_Work task:_
The line with "intros H. destruct" marks the start; write out that line and all following lines through the end of the listing, exactly.

***** The data *****

Lemma sys_write_closed fd bs w :
  is_open fd w = false ->
  exists w', sys_write fd bs w = Returned (-1) w' /\
    trace w' = trace w ++ [c_write fd bs] /\ script w' = script w /\
    open_fds w' = open_fds w /\ env w' = env w /\ errno w' = EBADF.
Proof.
  intros Ho. unfold sys_write, bind. rewrite (on_fd_closed _ _ _ Ho).
  cbn. eexists; split; try reflexivity; cbn; auto.
Qed.

Lemma sys_write_outcome fd bs w :
  (exists n w', sys_write fd bs w = Returned n w' /\
     trace w' = trace w ++ [c_write fd bs]) \/
  (exists w', sys_write fd bs w = Blocked w' /\
     trace w' = trace w ++ [c_write fd bs]).
Proof.
  unfold sys_write, bind.
  destruct (on_fd_cases fd (c_write fd bs) w)
    as [[_ ->]|[(_ & _ & ->)|(r & rest & _ & _ & ->)]].
  - left. cbn. eauto.
  - right. eauto.
  - left. destruct r; cbn; eauto.
Qed.

Lemma count_calls_snoc p w w' c :
  trace w' = trace w ++ [c] ->
  count_calls p w' = (count_calls p w + if p c then 1 else 0)%nat.
Proof.
  unfold count_calls. intros ->. rewrite filter_app, length_app. cbn.
  now destruct (p c).
Qed.

Lemma is_open_same fd w w' : open_fds w' = open_fds w -> is_open fd w' = is_open fd w.
Proof. unfold is_open. now intros ->. Qed.
(** * flag.h: command-line flag parsing

    A shallow embedding of [src/flag.h] (the flag registry, [flag_parse],
    [flag_print_error]) and the properties of the parser that the
    specification states about it.

    Conventions of the embedding.
    - A C string ([char *]) is a [string] holding the bytes before the
      terminating NUL; the terminator is the only NUL of a C string, so
      [strcmp (a, b) == 0] is equality and a pointer [p] into a string has
      [*p == 0] exactly when what remains at [p] is empty.
    - The pair [argc]/[argv] is a [list string] ([argc] is its length);
      [flag_shift_args] takes the head of the list.
    - [c->flags] with [c->flags_count] is a [list Flag]; [flags[i]] is the
      lookup [!!] and an assignment to a field of [flags[i]] is [alter].
    - The untagged union [Flag_Value] is read through the [type] field of
      its flag only, it is embedded as a sum with one constructor per member.
    - [uint64_t] and [unsigned long long] are [Z] with the wrap-around
      modulo [2^64] written out; [errno] is an integer threaded through the
      parser next to the context.
    - A failed [assert] aborts the process: [Aborted]. *)

From Stdlib Require Import ZArith String Ascii List Bool Lia.
From Stdlib Require Import DecimalString DecimalN DecimalPos.
From stdpp Require Import base list strings.

Open Scope string_scope.
Open Scope list_scope.
Open Scope Z_scope.

(** ** Data model (flag.h, lines 42-85) *)

Inductive Flag_Type : Set :=
| FLAG_BOOL
| FLAG_UINT64
| FLAG_STR.

Inductive Flag_Value : Set :=
| as_str (s : option string)   (* [char *], [None] is the null pointer *)
| as_uint64 (n : Z)
| as_bool (b : bool).

Inductive Flag_Error : Set :=
| FLAG_NO_ERROR
| FLAG_ERROR_UNKNOWN
| FLAG_ERROR_NO_VALUE
| FLAG_ERROR_INVALID_NUMBER
| FLAG_ERROR_INTEGER_OVERFLOW.

Record Flag : Set := mkFlag {
  type : Flag_Type;
  name : string;
  desc : string;
  val : Flag_Value;
  def : Flag_Value
}.

Definition FLAGS_CAP : nat := 256.

Record Flag_Context : Set := mkContext {
  flags : list Flag;             (* [flags[0 .. flags_count)] *)
  flag_error : Flag_Error;
  flag_error_name : option string;
  rest_argc : Z;
  rest_argv : list string
}.

Definition flags_count (c : Flag_Context) : nat := length (flags c).
(** X6.  [map_face_emotion_score] moves from the neutral 0.5 towards the
    base score of the label in proportion to the confidence: the distance
    of the result from 0.5 is that of the base score times the confidence.
    So a confidence of 0 gives 0.5, a confidence of 1 gives the base score,
    and a label whose base score is 0.5 (neutral, or one the table does not
    know) gives 0.5 at every confidence. *)
Theorem face_score_towards_base (label : string) (c : Q) :
  0 <= c <= 1 ->
  exists x : Q,
    map_face_emotion_score (VStr label) (VNum c) = Ok x
    /\ x - 0.5 == (base_score label - 0.5) * c
    /\ Qmin 0.5 (base_score label) <= x <= Qmax 0.5 (base_score label)
    /\ (c == 0 -> x == 0.5)
    /\ (c == 1 -> x == base_score label)
    /\ (base_score label == 0.5 -> x == 0.5).
Proof.
  intros Hc. unfold map_face_emotion_score, emotion_base.
  pose proof (emotion_table (F:=Q) label) as E. exact_arith. rewrite E.
  eexists. split; [reflexivity|].
  set (b := base_score label).
  split; [ring|].
  split.
  { destruct (Q.min_spec 0.5 b) as [[Hlo ->]|[Hlo ->]];
      destruct (Q.max_spec 0.5 b) as [[Hhi ->]|[Hhi ->]]; split; nra. }
  split; [intros H0; rewrite H0; ring|].
  split; [intros H1; rewrite H1; ring|].
  intros Hb. rewrite Hb. ring.
Qed.

(** X6 for a sad face at confidence 0.9. *)
Lemma face_score_towards_base_witness :
  0 <= 0.9 <= 1
  /\ exists x : Q,
       map_face_emotion_score (VStr "sad") (VNum 0.9) = Ok x
       /\ x - 0.5 == (base_score "sad" - 0.5) * 0.9.
Proof.
  assert (Hc : 0 <= 0.9 <= 1) by lra.
  split; [exact Hc|].
  destruct (face_score_towards_base "sad" 0.9 Hc) as (x & Hx & Hd & _).
  exists x. split; [exact Hx | exact Hd].
Defined.





End FusionProperties.
(** ** Construction *)

(** C6: constructing a [Use] or a [PostGenerated] writes one new
    instance whose slots hold the callable, the positional and the named
    arguments as given. It returns for every callable and every argument
    list (nothing is checked), it makes no call, and the world, the
    registry and every instance that existed are as before. *)
Theorem construct_stores_verbatim s (fn : Callable World) args kwargs :
  let self := fresh (heap s) in
  let stored o :=
    {| world := world s;
       factory_class_map := factory_class_map s;
       heap := <[self := o]> (heap s);
       calls := calls s |} in
  heap s !! self = None /\
  Use.construct fn args kwargs s =
    (Return self, stored (UseObj {| value := fn |} kwargs args)) /\
  PostGenerated.construct fn args kwargs s =
    (Return self, stored (PostGeneratedObj {| value := fn |} kwargs args)) /\
  (forall o other, other <> self ->
     heap (stored o) !! other = heap s !! other) /\
  (forall o, heap (stored o) !! self = Some o).
Proof.
  intros self stored. split; [apply fresh_unused|].
  split; [apply construct_run|]. split; [apply construct_run|].
  split.
  - intros o other Hne. simpl. by rewrite lookup_insert_ne.
  - intros o. simpl. apply lookup_insert_eq.
Qed.

(** ** class Fixture *)

(** C1: a [Fixture] whose stored fixture is not a key of the registry
    resolves by raising [ParameterError]; the state is the one it started
    from, so neither [build] nor [batch] was called and nothing was
    produced. *)
Theorem fixture_unregistered_raises s self fixture (size : PyVal) kwargs :
  heap s !! self = Some (FixtureObj fixture size kwargs) ->
  factory_class_map s !! callable_id (value fixture) = None ->
  Fixture.to_value self s =
    (Raise (ParameterError Fixture.not_registered), s).
Proof.
  intros H Hreg. rewrite (fixture_to_value_at _ _ _ _ _ H). by rewrite Hreg.
Qed.
(** * Further properties of the binary format *)



Lemma readUByte_head b rest : readUByte (b :: rest) 0 = Some (Z_of_byte b, 1).
Proof.
  unfold readUByte, bytesAt, buflen. cbn [List.length].
  replace (0 + 1 <=? Z.of_nat (S (List.length rest))) with true
    by (symmetry; apply Z.leb_le; lia).
  reflexivity.
Qed.

(** X12: a buffer that starts with a zero byte parses to the End marker,
    whatever follows; and [NBT.stringify] throws on every tag of type
    end, so the End marker that [parse] returns cannot be written back. *)
Theorem end_marker (fuel : nat) (rest : list byte) (name : string) (value : payload) :
  parse fuel (x00 :: rest) = Some REnd /\ stringify (Doc END name value) = None.
Proof.
  split.
  - unfold parse, readTag, readTagWith. now rewrite readUByte_head.
  - unfold stringify, writeTag. cbn [doc_type doc_name doc_value].
    destruct (writeUByte (TAG_TYPES END)); [|reflexivity]. cbn [obind].
    destruct (writeString name); [|reflexivity]. cbn [obind].
    now destruct value.
Qed.

Lemma readTagValue_unknown buffer fuel type off :
  13 <= type -> readTagValue buffer fuel type off = None.
Proof.
  intros H. destruct fuel as [|fuel]; [reflexivity|]. cbn [readTagValue].
  destruct type as [|p|p]; try lia.
  repeat (destruct p as [p|p|]; try lia; try reflexivity).
Qed.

*****

_Reply to the task:_
  intros H. destruct fuel as [|fuel]; [reflexivity|]. cbn [readTagValue].
  destruct type as [|p|p]; try lia.
  repeat (destruct p as [p|p|]; try lia; try reflexivity).
Qed.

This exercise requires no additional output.